Essas reformas pavimentaram o caminho para o incrível
aumento no padrão de vida vivenciado pela Estônia desde sua independência. Hoje,
a Estônia é considerada um país de alta renda pelo Banco Mundial, sendo membro
da União Europeia e da zona do euro (a Estônia saiu do Currency Board e adotou
diretamente o euro em 2011). O poder
de compra dos estonianos aumentou
400% desde as últimas décadas, não obstante o severo impacto que a crise
financeira de 2008 teve sobre as economias bálticas.
Evolução do PIB per capita da Estônia, em termos de paridade do poder de
compra
A Estônia está hoje no topo da lista dos países com
maior liberdade
econômica. As finanças do governo demonstram uma invejável saúde, como
mostra o fato de que a dívida pública é de apenas 9,5% do PIB. Em
termos de mercado de trabalho, a taxa
de desemprego da Estônia é de 5,3%, bem abaixo da média da União Européia. Finalmente,
seu eficiente
e atrativo sistema tributário (alíquota única de
20% sobre o lucro das empresas [no Brasil,
essa alíquota
chega a 34%], sendo que os lucros não distribuídos não são tributados)
colocou a Estônia como centro mundial das empresas de alta tecnologia,
impulsionando o investimento estrangeiro e o crescimento econômico.
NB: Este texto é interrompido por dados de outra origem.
Lemma validObject_insert (h : heap) (o : obj) (k : string) (v : val) :
  validb h v = true → validObject h o → validObject h (<[k := v]> o).
Proof.
  intros Hv Ho k' x Hk. apply lookup_insert_Some in Hk as [[_ <-] | [_ Hk]].
  - exact Hv.
  - exact (Ho k' x Hk).
Qed.

Lemma validObject_own (h : heap) (v : val) :
  closed h → validObject h (ownProperties h v).
Proof. intros Hc k x Hk. exact (ownProperties_valid h v k x Hc Hk). Qed.

Lemma validb_ref (h : heap) (l : loc) : (l < length h)%nat → validb h (VRef l) = true.
Proof. intros Hl. cbn [validb]. now apply bool_decide_eq_true_2. Qed.

Lemma closed_app (h e : heap) :
  closed h → Forall (validObject (h ++ e)) e → closed (h ++ e).
Proof.
  intros Hc He l o k v Hl Hk.
  apply lookup_app_Some in Hl as [Hl | [_ Hl]].
  - apply validb_app. exact (Hc l o k v Hl Hk).
  - rewrite Forall_forall in He.
    exact (He o (list_elem_of_lookup_2 _ _ _ Hl) k v Hk).
Qed.

Lemma closed_wellFormed (h : heap) : closed h → wellFormed h = true.
Proof.
  intros Hc. unfold wellFormed. apply forallb_forall. intros o Ho.
  apply forallb_forall. intros [k v] Hkv.
  apply list_elem_of_In, list_elem_of_lookup_1 in Ho as [l Hl].
  apply list_elem_of_In, elem_of_map_to_list in Hkv.
  exact (Hc l o k v Hl Hkv).
Qed.

Lemma mergedGroup_valid (h : heap) (base customSettings : val) (g : string) :
  closed h → validObject h (mergedGroup h base customSettings g).
Proof. intros Hc. apply validObject_union; now apply validObject_own. Qed.

Lemma mergedObjects_valid (h e : heap) (base customSettings : val) :
  closed h →
  let n := length (h ++ e) in
  Forall (validObject ((h ++ e) ++ mergedObjects h base customSettings n))
    (mergedObjects h base customSettings n).
Proof.
  intros Hc n.
  assert (∀ o, validObject h o →
            validObject ((h ++ e) ++ mergedObjects h base customSettings n) o) as Up.
  { intros o Ho. rewrite <- app_assoc. now apply validObject_app. }
  assert (∀ i, (i < 8)%nat →
            validb ((h ++ e) ++ mergedObjects h base customSettings n) (VRef (n + i))
            = true) as Ref.
  { intros i Hi. apply validb_ref. rewrite length_app. cbn [mergedObjects length].
    subst n. lia. }
  unfold mergedObjects at 2. repeat apply Forall_cons_2; [.. | apply Forall_nil_2].
  - apply Up, mergedGroup_valid, Hc.
  - apply Up, mergedGroup_valid, Hc.
  - apply Up, mergedGroup_valid, Hc.
  - apply Up, mergedGroup_valid, Hc.
  - apply Up, validObject_union; now apply validObject_own.
  - apply validObject_insert; [apply Ref; lia |].
    apply Up, validObject_union; now apply validObject_own.
  - apply Up, mergedGroup_valid, Hc.
  - unfold mergedConfig.
    apply validObject_insert; [apply Ref; lia |].
    apply validObject_insert; [apply Ref; lia |].
    apply validObject_insert; [apply Ref; lia |].
    apply validObject_insert; [apply Ref; lia |].
    apply validObject_insert; [apply Ref; lia |].
    apply validObject_insert;
      [replace (VRef n) with (VRef (n + 0)) by (now rewrite Nat.add_0_r); apply Ref; lia |].
    apply Up, validObject_union; now apply validObject_own.
Qed.

Lemma mergeWith_builtin_heap (h e : heap) (k : string) (c : val) :
  closed h → validb h c = true → nonNullish c = true →
  (mergeWith (VBuiltin k) c (h ++ e)).2
  = (h ++ e) ++ [mergedGroup h (VBuiltin k) c "brightness";
                 mergedGroup h (VBuiltin k) c "color";
                 mergedGroup h (VBuiltin k) c "contrast";
                 mergedGroup h (VBuiltin k) c "sharpening"].
Proof.
  intros Hc Hv Hnn.
  pose proof (mergeGroup_eval h (VBuiltin k) c Hc eq_refl Hv eq_refl Hnn) as G.
  unfold mergeWith.
  rewrite (bind_Return _ _ _ _ _ (G e "brightness"%string)), <- (app_assoc h).
  rewrite (bind_Return _ _ _ _ _ (G _ "color"%string)), <- (app_assoc h).
  rewrite (bind_Return _ _ _ _ _ (G _ "contrast"%string)), <- (app_assoc h).
  rewrite (bind_Return _ _ _ _ _ (G _ "sharpening"%string)), <- (app_assoc h).
  rewrite (bind_Return _ _ _ _ _ (getProp_nonNullish (VBuiltin k) _ _ eq_refl)).
  rewrite (bind_Return _ _ _ _ _ (getProp_nonNullish c _ _ Hnn)).
  cbn [lookupProperty]. 
  rewrite !app_assoc. rewrite <- !(app_assoc (h ++ e)). reflexivity.
Qed.

Lemma mergeConfig_closed_object (later : heap) (name : option string) (c : val) :
  closed (configHeap ++ later) →
  validb (configHeap ++ later) c = true → nonNullish c = true →
  closed (mergeConfig name c (configHeap ++ later)).2.
Proof.
  intros Hc Hv Hnn. destruct (baseOf_cases name) as [Hp | (k & -> & Hk & E)].
  - rewrite (mergeConfig_returns later name c Hc Hv Hnn Hp). cbn [snd].
    apply closed_app; [exact Hc |].
    pose proof (mergedObjects_valid (configHeap ++ later) [] (baseOf name) c Hc) as H.
    cbv zeta in H. rewrite app_nil_r in H. exact H.
  - unfold mergeConfig.
    assert (match c with
            | VUndefined => objectLiteral []
            | _ => ret c
            end = ret c) as -> by (destruct c; try reflexivity; discriminate Hnn).
    unfold bind at 1, ret at 1.
    rewrite (bind_Return _ _ _ _ _ (getConfig_eval _ _)), E.
    pose proof (mergeWith_builtin_heap (configHeap ++ later) [] k c Hc Hv Hnn) as H.
    rewrite app_nil_r in H. rewrite H.
    apply closed_app; [exact Hc |].
    repeat apply Forall_cons_2; [.. | apply Forall_nil_2];
      apply validObject_app, mergedGroup_valid, Hc.
Qed.

(** X13: [mergeConfig] keeps the heap well formed, whatever the preset
    name and the override, also when it throws: every reference stored in
    the heap it leaves points into that heap. *)
Theorem mergeConfig_keeps_wellFormed
    (later : heap) (basePreset : option string) (customSettings : val) :
  let h := configHeap ++ later in
  wellFormed h = true →
  validb h customSettings = true →
  wellFormed (mergeConfig basePreset customSettings h).2 = true.
Proof.
  intros h Hc%wellFormed_closed Hv. apply closed_wellFormed. subst h.
  destruct (nonNullish customSettings) eqn:Hnn.
  - now apply mergeConfig_closed_object.
  - destruct customSettings; try discriminate Hnn.
    + rewrite mergeConfig_absent, <- app_assoc.
      apply mergeConfig_closed_object.
      * rewrite app_assoc. now apply closed_alloc_empty.
      * apply validb_ref. rewrite !length_app. cbn [length]. lia.
      * reflexivity.
    + rewrite mergeConfig_null_override. exact Hc.
Qed.

Lemma mergeConfig_keeps_wellFormed_witness :
  wellFormed
    (mergeConfig (Some "constructor") emptyOverride (configHeap ++ emptyCells)).2
  = true.
Proof.
  apply (mergeConfig_keeps_wellFormed emptyCells (Some "constructor") emptyOverride).
  - by_evaluation.
  - by_evaluation.
Defined.


(** X12: the six groups of the result and its
    [cropping.tightCropDetection] are objects [mergeConfig] allocated
    itself, whatever the override holds at these places: the result shares
    none of them with the preset or with the override. *)
Theorem mergeConfig_groups_fresh
    (later : heap) (basePreset : option string) (customSettings : val)
    (path : list string) :
  let h := configHeap ++ later in
  wellFormed h = true →
  validb h customSettings = true →
  nonNullish customSettings = true →
  baseOf basePreset ∈ presetValues →
  path ∈ mergedPaths →
  ∃ r h' l,
    mergeConfig basePreset customSettings h = (Return r, h') ∧
    readPath h' r path = Some (VRef l) ∧
    (length h ≤ l < length h')%nat.
Proof.
  intros h Hwf%wellFormed_closed Hv Hnn Hname Hp.
  pose proof (mergeConfig_returns later basePreset customSettings Hwf Hv Hnn Hname) as E.
  fold h in E.
  destruct (mergedConfig_groups h h (baseOf basePreset) customSettings)
    as (H1 & H2 & H3 & H4 & H6).
  pose proof (mergedConfig_cropping h h (baseOf basePreset) customSettings) as H5.
  pose proof (result_config h h (baseOf basePreset) customSettings) as Hc.
  assert (∀ i, (i < 8)%nat →
            (length h ≤ length h + i
             < length (h ++ mergedObjects h (baseOf basePreset) customSettings (length h)))%nat)
    as Hi by (intros i Hi; rewrite length_app; cbn [mergedObjects length]; lia).
  unfold mergedPaths in Hp. cases_of Hp.
  - eexists _, _, _. split; [exact E |]. rewrite (readPath_last _ _ _ _ Hc).
    split; [exact H1 | apply Hi; lia].
  - eexists _, _, _. split; [exact E |]. rewrite (readPath_last _ _ _ _ Hc).
    split; [exact H2 | apply Hi; lia].
  - eexists _, _, _. split; [exact E |]. rewrite (readPath_last _ _ _ _ Hc).
    split; [exact H3 | apply Hi; lia].
  - eexists _, _, _. split; [exact E |]. rewrite (readPath_last _ _ _ _ Hc).
    split; [exact H4 | apply Hi; lia].
  - eexists _, _, _. split; [exact E |]. rewrite (readPath_last _ _ _ _ Hc).
    split; [exact H5 | apply Hi; lia].
  - eexists _, _, _. split; [exact E |]. rewrite (readPath_last _ _ _ _ Hc).
    split; [exact H6 | apply Hi; lia].
  - eexists _, _, (length h + 4)%nat. split; [exact E |].
    rewrite (readPath_step _ _ _ _ _ _ Hc H5).
    rewrite (readPath_last _ _ _ _ (result_cropping h h (baseOf basePreset) customSettings)).
    split; [apply lookup_insert_eq | apply Hi; lia].
Qed.

Lemma mergeConfig_groups_fresh_witness :
  ∃ r h' l,
    mergeConfig (Some "subtle") emptyOverride (configHeap ++ emptyCells)
    = (Return r, h') ∧
    readPath h' r ["cropping"; "tightCropDetection"] = Some (VRef l) ∧
    (length (configHeap ++ emptyCells) ≤ l < length h')%nat.
Proof.
  apply (mergeConfig_groups_fresh emptyCells (Some "subtle") emptyOverride
           ["cropping"; "tightCropDetection"]).
  - by_evaluation.
  - by_evaluation.
  - reflexivity.
  - by_decision.
  - by_decision.
Defined.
Adicionalmente, a expectativa de vida subiu de 66
anos em 1994 para 77 anos em 2016.
Quando comparada às outras ex-repúblicas
soviéticas, o progresso da Estônia é ainda mais surpreendente. Em
termos de paridade do poder de compra, a Estônia está à frente de países como
Rússia e Letônia, e bem acima da renda média. A figura é similar quando se
recorre a outros indicadores, como expectativa
de vida ou taxa
de mortalidade infantil, em que a Estônia mostra que o progresso econômico tem
um impacto real sobre o padrão de vida das pessoas.
Comparativo do PIB
per capita da Estônia com outros países, em termos de paridade do poder de
compra
A Estônia é o exemplo vivo de que o progresso
humano está intrinsecamente ligado à liberdade econômica. Entretanto, há muitos
outros. Países que há não muito tempo eram extremamente pobres estão abandonando
o atoleiro do subdesenvolvimento
e abraçando a prosperidade graças ao capitalismo. A receita para o
crescimento econômico e para o progresso é bem conhecida.
A única coisa que podemos fazer é difundir as idéias
de modo que todos os países ainda atrasados tenham a oportunidade de melhorar
seu padrão de vida, assim como fez a Estônia no inicio da década de 1990.